### YOUR OBJECTIVE
Below are some records. Return exactly the lines from the one with "(** The [except]" to the one with "(forall q w, carries_user_agent", and nothing else.

### PROVIDED RECORDS
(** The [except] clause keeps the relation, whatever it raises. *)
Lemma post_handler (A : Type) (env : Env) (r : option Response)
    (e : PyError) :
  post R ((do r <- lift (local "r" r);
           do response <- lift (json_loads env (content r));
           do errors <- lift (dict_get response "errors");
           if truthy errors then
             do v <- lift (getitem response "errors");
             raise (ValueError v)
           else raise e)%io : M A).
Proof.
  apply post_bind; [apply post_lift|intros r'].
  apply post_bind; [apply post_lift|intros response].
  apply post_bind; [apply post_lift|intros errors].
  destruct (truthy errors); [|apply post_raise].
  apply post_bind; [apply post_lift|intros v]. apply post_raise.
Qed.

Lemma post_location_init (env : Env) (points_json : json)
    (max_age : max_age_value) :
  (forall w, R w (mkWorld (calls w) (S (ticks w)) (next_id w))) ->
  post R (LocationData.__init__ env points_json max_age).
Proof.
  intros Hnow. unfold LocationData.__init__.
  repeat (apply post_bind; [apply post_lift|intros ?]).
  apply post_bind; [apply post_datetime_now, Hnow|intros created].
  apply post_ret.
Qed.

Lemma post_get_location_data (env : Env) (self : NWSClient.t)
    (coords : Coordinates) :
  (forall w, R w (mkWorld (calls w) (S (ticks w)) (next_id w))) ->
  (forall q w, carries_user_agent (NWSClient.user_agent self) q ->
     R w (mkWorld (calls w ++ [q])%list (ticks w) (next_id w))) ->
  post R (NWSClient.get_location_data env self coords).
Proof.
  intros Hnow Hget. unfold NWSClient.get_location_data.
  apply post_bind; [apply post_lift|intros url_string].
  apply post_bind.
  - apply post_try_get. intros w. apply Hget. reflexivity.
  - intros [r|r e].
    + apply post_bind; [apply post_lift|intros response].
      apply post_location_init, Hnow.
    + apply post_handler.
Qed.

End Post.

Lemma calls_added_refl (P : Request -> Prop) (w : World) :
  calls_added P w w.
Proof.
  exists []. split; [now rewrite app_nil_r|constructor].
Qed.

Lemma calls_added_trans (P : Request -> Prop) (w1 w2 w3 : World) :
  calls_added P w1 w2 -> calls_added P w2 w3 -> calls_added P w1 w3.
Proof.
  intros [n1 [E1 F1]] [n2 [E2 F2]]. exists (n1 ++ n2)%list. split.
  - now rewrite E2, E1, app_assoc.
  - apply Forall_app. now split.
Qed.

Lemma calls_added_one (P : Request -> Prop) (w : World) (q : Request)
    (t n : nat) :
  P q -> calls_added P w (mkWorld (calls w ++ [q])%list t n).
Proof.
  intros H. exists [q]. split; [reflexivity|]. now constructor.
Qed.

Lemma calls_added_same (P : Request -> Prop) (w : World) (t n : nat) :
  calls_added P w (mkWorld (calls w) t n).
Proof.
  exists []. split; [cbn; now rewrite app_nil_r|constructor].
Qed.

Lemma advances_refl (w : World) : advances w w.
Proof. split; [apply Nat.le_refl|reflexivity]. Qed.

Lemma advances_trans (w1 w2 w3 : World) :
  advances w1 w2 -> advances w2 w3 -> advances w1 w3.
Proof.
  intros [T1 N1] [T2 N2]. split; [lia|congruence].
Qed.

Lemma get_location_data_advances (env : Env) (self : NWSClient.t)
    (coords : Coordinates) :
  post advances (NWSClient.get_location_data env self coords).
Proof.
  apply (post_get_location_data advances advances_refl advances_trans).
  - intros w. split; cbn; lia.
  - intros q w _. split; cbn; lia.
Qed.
==
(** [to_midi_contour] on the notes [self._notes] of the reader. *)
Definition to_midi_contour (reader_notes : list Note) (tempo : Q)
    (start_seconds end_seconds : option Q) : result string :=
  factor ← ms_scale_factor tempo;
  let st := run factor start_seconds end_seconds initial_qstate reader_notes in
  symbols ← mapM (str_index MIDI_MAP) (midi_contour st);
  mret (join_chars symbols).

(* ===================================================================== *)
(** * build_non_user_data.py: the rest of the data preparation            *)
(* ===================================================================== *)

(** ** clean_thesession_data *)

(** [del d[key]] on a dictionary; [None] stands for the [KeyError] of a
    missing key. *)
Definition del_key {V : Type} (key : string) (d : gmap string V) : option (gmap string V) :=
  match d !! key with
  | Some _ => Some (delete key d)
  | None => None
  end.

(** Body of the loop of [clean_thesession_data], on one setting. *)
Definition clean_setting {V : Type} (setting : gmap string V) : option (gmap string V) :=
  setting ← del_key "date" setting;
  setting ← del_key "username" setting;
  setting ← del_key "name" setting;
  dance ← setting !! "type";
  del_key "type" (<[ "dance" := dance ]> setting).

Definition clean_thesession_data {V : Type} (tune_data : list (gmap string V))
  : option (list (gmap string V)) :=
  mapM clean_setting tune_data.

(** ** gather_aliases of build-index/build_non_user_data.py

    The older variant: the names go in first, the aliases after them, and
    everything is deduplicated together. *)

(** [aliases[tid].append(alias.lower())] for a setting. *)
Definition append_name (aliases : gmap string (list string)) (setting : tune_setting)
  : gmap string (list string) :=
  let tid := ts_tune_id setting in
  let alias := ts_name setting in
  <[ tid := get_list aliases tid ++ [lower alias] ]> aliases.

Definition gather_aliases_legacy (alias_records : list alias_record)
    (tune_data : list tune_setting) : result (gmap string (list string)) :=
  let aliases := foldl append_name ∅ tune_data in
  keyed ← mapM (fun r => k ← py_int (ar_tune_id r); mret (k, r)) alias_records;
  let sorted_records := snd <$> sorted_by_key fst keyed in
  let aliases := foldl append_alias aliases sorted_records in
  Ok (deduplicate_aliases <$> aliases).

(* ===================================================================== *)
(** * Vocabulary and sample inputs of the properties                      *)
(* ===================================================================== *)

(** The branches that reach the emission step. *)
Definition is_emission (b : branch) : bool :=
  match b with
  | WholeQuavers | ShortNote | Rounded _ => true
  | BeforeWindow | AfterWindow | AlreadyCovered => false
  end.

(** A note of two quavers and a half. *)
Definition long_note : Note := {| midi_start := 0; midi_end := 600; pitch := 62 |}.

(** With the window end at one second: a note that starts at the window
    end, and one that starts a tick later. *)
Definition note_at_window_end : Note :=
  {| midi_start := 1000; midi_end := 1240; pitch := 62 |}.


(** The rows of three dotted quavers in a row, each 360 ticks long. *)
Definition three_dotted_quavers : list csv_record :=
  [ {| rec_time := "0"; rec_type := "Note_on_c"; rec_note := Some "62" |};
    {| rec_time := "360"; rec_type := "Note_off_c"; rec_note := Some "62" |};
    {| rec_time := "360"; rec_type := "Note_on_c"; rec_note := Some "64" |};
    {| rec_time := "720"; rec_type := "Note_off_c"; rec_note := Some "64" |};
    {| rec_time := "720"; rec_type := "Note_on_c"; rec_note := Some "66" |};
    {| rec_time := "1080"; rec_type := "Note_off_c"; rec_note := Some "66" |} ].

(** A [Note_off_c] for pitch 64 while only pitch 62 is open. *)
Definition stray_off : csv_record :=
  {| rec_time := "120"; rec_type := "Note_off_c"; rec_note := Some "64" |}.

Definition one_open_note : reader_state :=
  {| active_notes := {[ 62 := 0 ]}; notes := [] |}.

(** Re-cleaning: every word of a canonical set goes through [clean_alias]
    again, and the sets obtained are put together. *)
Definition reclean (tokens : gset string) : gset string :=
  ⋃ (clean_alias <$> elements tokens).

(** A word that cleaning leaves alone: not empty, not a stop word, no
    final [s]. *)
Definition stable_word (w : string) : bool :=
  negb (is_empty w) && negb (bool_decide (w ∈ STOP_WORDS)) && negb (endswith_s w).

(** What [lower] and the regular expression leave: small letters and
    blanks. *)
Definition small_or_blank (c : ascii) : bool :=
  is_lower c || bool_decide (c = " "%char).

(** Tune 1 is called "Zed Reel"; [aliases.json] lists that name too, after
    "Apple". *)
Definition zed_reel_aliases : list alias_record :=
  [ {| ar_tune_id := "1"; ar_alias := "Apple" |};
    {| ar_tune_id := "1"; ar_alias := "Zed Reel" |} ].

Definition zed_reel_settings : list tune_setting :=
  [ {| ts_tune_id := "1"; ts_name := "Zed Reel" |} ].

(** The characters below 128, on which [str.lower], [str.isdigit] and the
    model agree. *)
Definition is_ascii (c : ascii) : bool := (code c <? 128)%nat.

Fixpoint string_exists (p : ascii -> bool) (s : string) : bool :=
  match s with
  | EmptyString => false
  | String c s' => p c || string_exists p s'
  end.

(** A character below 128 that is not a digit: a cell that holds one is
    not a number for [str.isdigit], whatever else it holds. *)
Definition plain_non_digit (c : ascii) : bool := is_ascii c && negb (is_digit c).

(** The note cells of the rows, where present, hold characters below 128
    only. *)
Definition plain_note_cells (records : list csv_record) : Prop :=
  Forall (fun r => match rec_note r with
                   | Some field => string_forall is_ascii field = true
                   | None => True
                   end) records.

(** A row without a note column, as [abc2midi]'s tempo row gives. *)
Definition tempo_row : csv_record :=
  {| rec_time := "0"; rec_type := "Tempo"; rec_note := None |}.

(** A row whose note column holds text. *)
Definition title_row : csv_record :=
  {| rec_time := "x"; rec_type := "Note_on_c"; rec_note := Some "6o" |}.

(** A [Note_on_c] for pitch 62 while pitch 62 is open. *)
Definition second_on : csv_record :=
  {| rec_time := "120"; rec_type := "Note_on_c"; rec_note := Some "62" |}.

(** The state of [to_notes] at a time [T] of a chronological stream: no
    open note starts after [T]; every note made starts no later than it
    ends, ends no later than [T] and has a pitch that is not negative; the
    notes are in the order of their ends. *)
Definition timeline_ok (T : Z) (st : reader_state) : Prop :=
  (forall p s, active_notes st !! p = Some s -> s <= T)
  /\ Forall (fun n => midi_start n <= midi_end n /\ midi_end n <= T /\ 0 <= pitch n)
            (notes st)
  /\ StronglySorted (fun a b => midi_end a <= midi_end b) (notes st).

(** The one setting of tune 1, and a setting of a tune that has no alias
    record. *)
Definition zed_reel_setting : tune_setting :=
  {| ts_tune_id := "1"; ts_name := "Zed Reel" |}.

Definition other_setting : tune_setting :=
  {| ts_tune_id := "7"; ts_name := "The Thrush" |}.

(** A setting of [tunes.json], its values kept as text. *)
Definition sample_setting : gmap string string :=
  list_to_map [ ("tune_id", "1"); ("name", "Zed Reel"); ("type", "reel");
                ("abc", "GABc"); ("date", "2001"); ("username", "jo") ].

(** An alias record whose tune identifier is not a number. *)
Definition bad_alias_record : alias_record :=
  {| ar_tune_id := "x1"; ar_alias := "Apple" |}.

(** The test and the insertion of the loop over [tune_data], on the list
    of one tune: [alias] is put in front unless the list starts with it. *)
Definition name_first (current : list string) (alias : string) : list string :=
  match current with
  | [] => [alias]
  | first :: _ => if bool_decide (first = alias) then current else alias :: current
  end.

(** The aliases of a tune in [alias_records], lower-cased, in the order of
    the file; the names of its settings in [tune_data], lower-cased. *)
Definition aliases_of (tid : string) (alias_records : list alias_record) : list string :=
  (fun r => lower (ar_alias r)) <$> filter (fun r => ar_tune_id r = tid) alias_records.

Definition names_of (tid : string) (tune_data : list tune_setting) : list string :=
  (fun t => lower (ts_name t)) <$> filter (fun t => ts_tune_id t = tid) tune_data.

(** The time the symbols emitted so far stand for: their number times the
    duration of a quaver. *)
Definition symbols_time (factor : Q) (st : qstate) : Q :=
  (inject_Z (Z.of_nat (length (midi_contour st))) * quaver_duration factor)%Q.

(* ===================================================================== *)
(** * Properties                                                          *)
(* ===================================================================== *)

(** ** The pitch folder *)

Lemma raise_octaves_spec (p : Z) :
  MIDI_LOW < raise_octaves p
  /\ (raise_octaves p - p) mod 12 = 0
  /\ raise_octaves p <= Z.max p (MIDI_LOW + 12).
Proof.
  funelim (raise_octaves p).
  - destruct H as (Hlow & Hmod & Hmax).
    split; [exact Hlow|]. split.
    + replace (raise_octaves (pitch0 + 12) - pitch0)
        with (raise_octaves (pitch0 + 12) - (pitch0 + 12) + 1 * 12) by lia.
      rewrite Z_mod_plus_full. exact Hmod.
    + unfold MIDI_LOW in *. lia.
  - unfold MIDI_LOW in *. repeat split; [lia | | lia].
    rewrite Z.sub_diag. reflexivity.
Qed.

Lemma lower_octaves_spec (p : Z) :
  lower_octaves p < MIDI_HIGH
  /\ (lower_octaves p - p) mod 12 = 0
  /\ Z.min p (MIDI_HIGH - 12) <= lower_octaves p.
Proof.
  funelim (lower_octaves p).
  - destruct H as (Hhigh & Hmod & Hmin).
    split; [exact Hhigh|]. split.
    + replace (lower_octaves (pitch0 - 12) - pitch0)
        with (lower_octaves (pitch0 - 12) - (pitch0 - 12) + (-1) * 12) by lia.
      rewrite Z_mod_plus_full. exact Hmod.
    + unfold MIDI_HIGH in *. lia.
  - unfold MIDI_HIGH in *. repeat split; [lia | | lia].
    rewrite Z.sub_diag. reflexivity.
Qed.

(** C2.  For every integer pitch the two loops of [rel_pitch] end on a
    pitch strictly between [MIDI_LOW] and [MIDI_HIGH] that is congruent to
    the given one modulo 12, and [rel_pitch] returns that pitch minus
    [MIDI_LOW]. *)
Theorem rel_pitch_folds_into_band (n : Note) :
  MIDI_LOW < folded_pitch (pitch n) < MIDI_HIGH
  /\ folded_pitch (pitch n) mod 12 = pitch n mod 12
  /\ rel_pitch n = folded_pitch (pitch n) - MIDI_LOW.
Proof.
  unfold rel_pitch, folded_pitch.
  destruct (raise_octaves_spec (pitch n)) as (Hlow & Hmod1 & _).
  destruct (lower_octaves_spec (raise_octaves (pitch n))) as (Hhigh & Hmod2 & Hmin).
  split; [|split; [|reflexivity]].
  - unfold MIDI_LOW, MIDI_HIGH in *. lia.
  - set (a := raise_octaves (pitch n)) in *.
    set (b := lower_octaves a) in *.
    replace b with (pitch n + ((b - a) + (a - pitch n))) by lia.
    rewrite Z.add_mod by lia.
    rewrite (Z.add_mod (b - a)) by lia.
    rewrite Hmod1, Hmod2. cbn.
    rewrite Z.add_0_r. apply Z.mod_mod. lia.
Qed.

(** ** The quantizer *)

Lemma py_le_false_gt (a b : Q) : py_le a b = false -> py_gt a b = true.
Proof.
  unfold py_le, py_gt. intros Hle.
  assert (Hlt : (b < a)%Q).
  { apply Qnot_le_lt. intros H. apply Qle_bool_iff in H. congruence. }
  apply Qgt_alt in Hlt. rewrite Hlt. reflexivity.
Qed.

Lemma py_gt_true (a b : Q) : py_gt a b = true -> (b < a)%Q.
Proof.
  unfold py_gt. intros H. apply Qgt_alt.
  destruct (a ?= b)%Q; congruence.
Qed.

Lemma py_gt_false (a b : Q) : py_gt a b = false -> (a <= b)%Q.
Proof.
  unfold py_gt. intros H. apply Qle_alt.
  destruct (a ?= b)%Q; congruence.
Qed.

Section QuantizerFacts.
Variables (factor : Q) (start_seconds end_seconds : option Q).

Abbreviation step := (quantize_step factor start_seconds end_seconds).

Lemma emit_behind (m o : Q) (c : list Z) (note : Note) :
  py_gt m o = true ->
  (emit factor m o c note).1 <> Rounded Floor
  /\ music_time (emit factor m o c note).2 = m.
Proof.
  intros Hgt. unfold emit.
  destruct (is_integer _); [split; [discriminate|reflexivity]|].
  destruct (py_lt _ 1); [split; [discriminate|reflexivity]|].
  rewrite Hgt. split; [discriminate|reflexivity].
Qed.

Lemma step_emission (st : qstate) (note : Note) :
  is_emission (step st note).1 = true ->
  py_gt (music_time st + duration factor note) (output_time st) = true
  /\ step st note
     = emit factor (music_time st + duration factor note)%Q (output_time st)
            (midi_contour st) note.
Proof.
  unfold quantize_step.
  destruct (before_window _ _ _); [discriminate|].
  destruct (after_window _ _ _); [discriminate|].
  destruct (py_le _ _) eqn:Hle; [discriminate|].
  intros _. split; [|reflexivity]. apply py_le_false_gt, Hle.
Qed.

### EXERCISE ANSWER
(** The [except] clause keeps the relation, whatever it raises. *)
Lemma post_handler (A : Type) (env : Env) (r : option Response)
    (e : PyError) :
  post R ((do r <- lift (local "r" r);
           do response <- lift (json_loads env (content r));
           do errors <- lift (dict_get response "errors");
           if truthy errors then
             do v <- lift (getitem response "errors");
             raise (ValueError v)
           else raise e)%io : M A).
Proof.
  apply post_bind; [apply post_lift|intros r'].
  apply post_bind; [apply post_lift|intros response].
  apply post_bind; [apply post_lift|intros errors].
  destruct (truthy errors); [|apply post_raise].
  apply post_bind; [apply post_lift|intros v]. apply post_raise.
Qed.

Lemma post_location_init (env : Env) (points_json : json)
    (max_age : max_age_value) :
  (forall w, R w (mkWorld (calls w) (S (ticks w)) (next_id w))) ->
  post R (LocationData.__init__ env points_json max_age).
Proof.
  intros Hnow. unfold LocationData.__init__.
  repeat (apply post_bind; [apply post_lift|intros ?]).
  apply post_bind; [apply post_datetime_now, Hnow|intros created].
  apply post_ret.
Qed.

Lemma post_get_location_data (env : Env) (self : NWSClient.t)
    (coords : Coordinates) :
  (forall w, R w (mkWorld (calls w) (S (ticks w)) (next_id w))) ->
  (forall q w, carries_user_agent (NWSClient.user_agent self) q ->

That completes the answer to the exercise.